Inevitabilmente, sembrerebbe almeno, tanti dei discorsi di denigrazione del digitale che sono messi in circolo presentano come argomento privilegiato il tema del libro cartaceo, più o meno esplicitamente raffigurato come inespugnabile baluardo di resistenza alla barbarica colonizzazione digitale. Riducendo tutto ciò ad una formula di pronta presa si fa passare come incontrovertibile dato di fatto che la carta sia l’ambiente privilegiato per la fissazione del sapere, e lo schermo operi come un agente disturbatore, allontanando, o distraendo dal sapere, quello vero.

Gli ebook quindi sono visti come figli di un dio minore.

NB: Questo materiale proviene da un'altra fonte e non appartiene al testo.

(** * HistogramManager (DQM/SiPixelPhase1Common): the step-program interpreter

    A shallow embedding of [HistogramManager.cc]: the per-sample executor
    [executeStep1Spec], the per-event harvesting loop and the harvesting
    steps [executeSave], [executeGroupBy], [executeReduce] and
    [executeExtend], with the properties the specification states about
    them.

    Conventions of the embedding.
    - A C++ [double] is a rational ([Q]); the code only compares sample
      values with [0.0], converts integers to them and hands them to ROOT.
      The cells of a [TH1F] or [TH2F] are single-precision numbers
      ([Float_t]): what is stored in a cell is rounded to the nearest
      float.
    - A C++ [int] is a [Z]; the increments the code performs wrap at 32 bits
      ([wrap32]).
    - [assert] aborts the run: a failed assertion is the outcome
      [Fatal AssertionFailed]; [std::vector::at] out of range is a [Fatal]
      outcome of its own.
    - [std::map<Values, AbstractHistogram>] is a list of entries kept in
      ascending key order, because the harvesting loops depend on the
      iteration order of the map.
    - A pointer to an [AbstractHistogram] names the table entry it points
      into (or the by-value copy a range-for made of it).
    - Every table entry has a [MonitorElement] and a [TH1] of its own; the
      only alias is the [th1] of an entry that points into its own [me].
    - What ROOT and the geometry interface compute from sample values and
      columns ([TH1::Fill], [GetMean], [GetEntries], [pretty]) is a
      parameter of the definitions that call it. *)

From Stdlib Require Import ZArith QArith Qround Qabs Qpower Qreduction.
From Stdlib Require Import Bool String Ascii Lia Lqa.
From Stdlib Require Import Sorting.Sorted Permutation.
From stdpp Require Import base list sorting.

Local Open Scope Z_scope.

(** ** Machine integers *)

Definition wrap32 (z : Z) : Z := (z + 2 ^ 31) mod 2 ^ 32 - 2 ^ 31.

Definition INT_MAX : Z := 2 ^ 31 - 1.

(** ** GeometryInterface: columns, values and keys *)

(** Modelled from the spec: [GeometryInterface::Column] and
    [GeometryInterface::Value] (the header is not part of the sources): an
    opaque comparable identifier, and an integer cell value with the reserved
    sentinel [UNDEFINED]. *)
Definition Column : Type := Z.
Definition Value : Type := Z.
Definition UNDEFINED : Value := 999999999.

(** Modelled from the spec: [GeometryInterface::Values], the member [values]
    being an ordered, duplicate-free collection of (column, value) pairs with
    [get], [put], [erase] and [operator[]] by column. *)
Abbreviation Values := (list (Column * Value)).

Module Values.

(** Modelled from the spec: [Values::get]; a column that is absent reads as
    [UNDEFINED]. *)
Fixpoint get (k : Values) (c : Column) : Column * Value :=
  match k with
  | [] => (c, UNDEFINED)
  | (c', v) :: r => if Z.eqb c c' then (c', v) else get r c
  end.

(** Modelled from the spec: [Values::put]; never introduces a duplicate
    column. *)
Fixpoint put (k : Values) (p : Column * Value) : Values :=
  match k with
  | [] => [p]
  | (c', v) :: r => if Z.eqb (fst p) c' then p :: r else (c', v) :: put r p
  end.

(** Modelled from the spec: [Values::erase]. *)
Fixpoint erase (k : Values) (c : Column) : Values :=
  match k with
  | [] => []
  | (c', v) :: r => if Z.eqb c c' then r else (c', v) :: erase r c
  end.

(** Modelled from the spec: [Values::operator[]]. *)
Definition index (k : Values) (c : Column) : Value := snd (get k c).

(** Modelled from the spec: the total order on keys, the one of
    [std::vector<std::pair<Column, Value>>]: lexicographic on the pairs. *)
Definition pair_ltb (p q : Column * Value) : bool :=
  (fst p <? fst q) || ((fst p =? fst q) && (snd p <? snd q)).

Fixpoint ltb (k1 k2 : Values) : bool :=
  match k1, k2 with
  | [], [] => false
  | [], _ :: _ => true
  | _ :: _, [] => false
  | p :: r1, q :: r2 =>
      if pair_ltb p q then true
      else if pair_ltb q p then false
      else ltb r1 r2
  end.

End Values.

(** [for (auto c : step.columns) new_vals.put(old_vals.get(c));] *)
Definition regroup (cols : list Column) (old_vals : Values) : Values :=
  fold_left (fun new_vals c => Values.put new_vals (Values.get old_vals c)) cols [].

(** ** Single precision: the cells of ROOT's [TH1F] and [TH2F] *)

#[global] Instance Q_eq_dec : EqDecision Q.
Proof. solve_decision. Defined.

(** [2 ^ e], for an exponent of either sign. *)
Definition pow2 (e : Z) : Q := Qpower 2 e.

(** The binary exponent of a rational [q] that is not 0:
    [2 ^ Qlog2 q <= |q| < 2 ^ (Qlog2 q + 1)]. *)
Definition Qlog2 (q : Q) : Z :=
  let c := Z.log2 (Z.abs (Qnum q)) - Z.log2 (Zpos (Qden q)) in
  if Qle_bool (pow2 c) (Qabs q) then c else c - 1.

(** The integer nearest to [q]; of two that are as near, the even one. *)
Definition nearest_even (q : Q) : Z :=
  let f := Qfloor q in
  match (q - inject_Z f ?= 1 # 2)%Q with
  | Lt => f
  | Gt => f + 1
  | Eq => if Z.even f then f else f + 1
  end.

(** The value a [double] has once it is converted to [float] (IEEE 754
    single precision, rounding to nearest, ties to even): a significand of
    24 bits, on a grid no finer than [2 ^ -149], in lowest terms. Beyond
    the largest float (about [3.4e38]) the conversion of the code yields an
    infinity, which a rational does not express: the model is the code up
    to there. *)
Definition float_round (q : Q) : Q :=
  if Qeq_bool q 0 then 0%Q
  else
    let e := Z.max (-149) (Qlog2 q - 23) in
    Qred (inject_Z (nearest_even (q * pow2 (- e))) * pow2 e).

(** [FLT_MAX], the largest float: [(2 ^ 24 - 1) * 2 ^ 104]. *)
Definition FLT_MAX : Q := inject_Z ((2 ^ 24 - 1) * 2 ^ 104).

Definition is_float (q : Q) : Prop := float_round q = q.

(** [Float_t]: the rationals that are floats. *)
Definition Float_t : Type := dsig is_float.

(** [Double_t(f)]: a float read as a [double], which is exact. *)
Definition to_double (f : Float_t) : Q := `f.

Definition Float0 : Float_t := 0%Q ↾ I.

(** [Float_t(q)]: a [double] converted to [float]. (What the rounding
    yields is a float, lemma [float_round_idempotent]; the second branch is
    never taken.) *)
Definition to_float (q : Q) : Float_t :=
  let r := float_round q in
  match decide (Is_true (bool_decide (is_float r))) with
  | left p => r ↾ p
  | right _ => Float0
  end.

(** ** ROOT histograms *)

(** A [TAxis] with fixed bins. *)
Record TAxis := mkTAxis {
  GetNbins : Z;
  GetXmin : Q;
  GetXmax : Q;
  axis_title : string
}.

(** A [TH1] ([TH1F] when [GetDimension] is 1, [TH2F] when it is 2). [fArray]
    holds the cells, which are floats, underflow and overflow included:
    cell [i] for a 1-D histogram, cell [i + (nx + 2) * j] for a 2-D one. *)
Record TH1 := mkTH1 {
  GetName : string;
  GetTitle : string;
  GetDimension : Z;
  GetXaxis : TAxis;
  GetYaxis : TAxis;
  fArray : list Float_t
}.

(** Modelled from the spec: the handle of the persistence collaborator
    ([MonitorElement], not part of the sources); it owns a [TH1] and lives in
    a folder of the DQM store. *)
Record MonitorElement := mkME {
  me_folder : string;
  getTH1 : TH1
}.

(** What the [th1] pointer of an accumulator points to: a histogram of its
    own ([Clone], [new TH1F]) or the one its [me] owns
    ([histo.th1 = histo.me->getTH1()]). *)
Inductive TH1Ptr :=
| OwnTH1 (h : TH1)
| MeTH1.

(** ** AbstractHistogram and the table *)

(** Modelled from the spec: [AbstractHistogram] (declared in a header that is
    not part of the sources): a counter and the two nullable pointers the
    code tests. *)
Record AbstractHistogram := mkAH {
  count : Z;
  me : option MonitorElement;
  th1 : option TH1Ptr
}.

(** A default-constructed accumulator, as [operator[]] of the map creates. *)
Definition AbstractHistogram0 : AbstractHistogram :=
  {| count := 0; me := None; th1 := None |}.

(** The histogram the [th1] pointer leads to. *)
Definition th1_target (a : AbstractHistogram) : option TH1 :=
  match th1 a with
  | Some (OwnTH1 h) => Some h
  | Some MeTH1 => getTH1 <$> me a
  | None => None
  end.

Abbreviation Table := (list (Values * AbstractHistogram)).

Module Table.

(** [t.find(k)] *)
Fixpoint find (k : Values) (t : Table) : option AbstractHistogram :=
  match t with
  | [] => None
  | (k', a) :: r => if decide (k = k') then Some a else find k r
  end.

(** Ordered insertion, replacing the entry of an equal key. *)
Fixpoint insert (k : Values) (a : AbstractHistogram) (t : Table) : Table :=
  match t with
  | [] => [(k, a)]
  | (k', a') :: r =>
      if decide (k = k') then (k, a) :: r
      else if Values.ltb k k' then (k, a) :: (k', a') :: r
      else (k', a') :: insert k a r
  end.

(** [t[k]] as an lvalue: the entry is created if it is absent. *)
Definition touch (k : Values) (t : Table) : Table :=
  match find k t with
  | Some _ => t
  | None => insert k AbstractHistogram0 t
  end.

(** [t[k]] as an rvalue, after [touch]. *)
Definition at_ (k : Values) (t : Table) : AbstractHistogram :=
  default AbstractHistogram0 (find k t).

(** A write through a pointer to the entry of [k]. *)
Fixpoint modify (k : Values) (f : AbstractHistogram -> AbstractHistogram)
    (t : Table) : Table :=
  match t with
  | [] => []
  | (k', a) :: r =>
      if decide (k = k') then (k', f a) :: r else (k', a) :: modify k f r
  end.

(** The first entry after key [k] in iteration order ([++it]). *)
Fixpoint next_after (k : Values) (t : Table)
    : option (Values * AbstractHistogram) :=
  match t with
  | [] => None
  | (k', a) :: r => if Values.ltb k k' then Some (k', a) else next_after k r
  end.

Una simile disputa potrebbe figurare come ulteriore esempio della tradizionale guerra di resistenza alle nuove tecnologie, destinata darwinianamente a premiare col tempo (ce lo insegna la storia) la tecnologia più forte ed attrezzata. Tante guerre di posizione si sono fatte, a questo proposito, e i futuri perdenti vi hanno preso parte massicciamente, pure sostenuti da importanti appoggi culturali e politici (basti pensare al Locomotive Act, che tra metà e fine Ottocento operò con misure varie al fine di contenere l’uso dei veicoli a motore). Altrettante si sono concluse con una loro sconfitta.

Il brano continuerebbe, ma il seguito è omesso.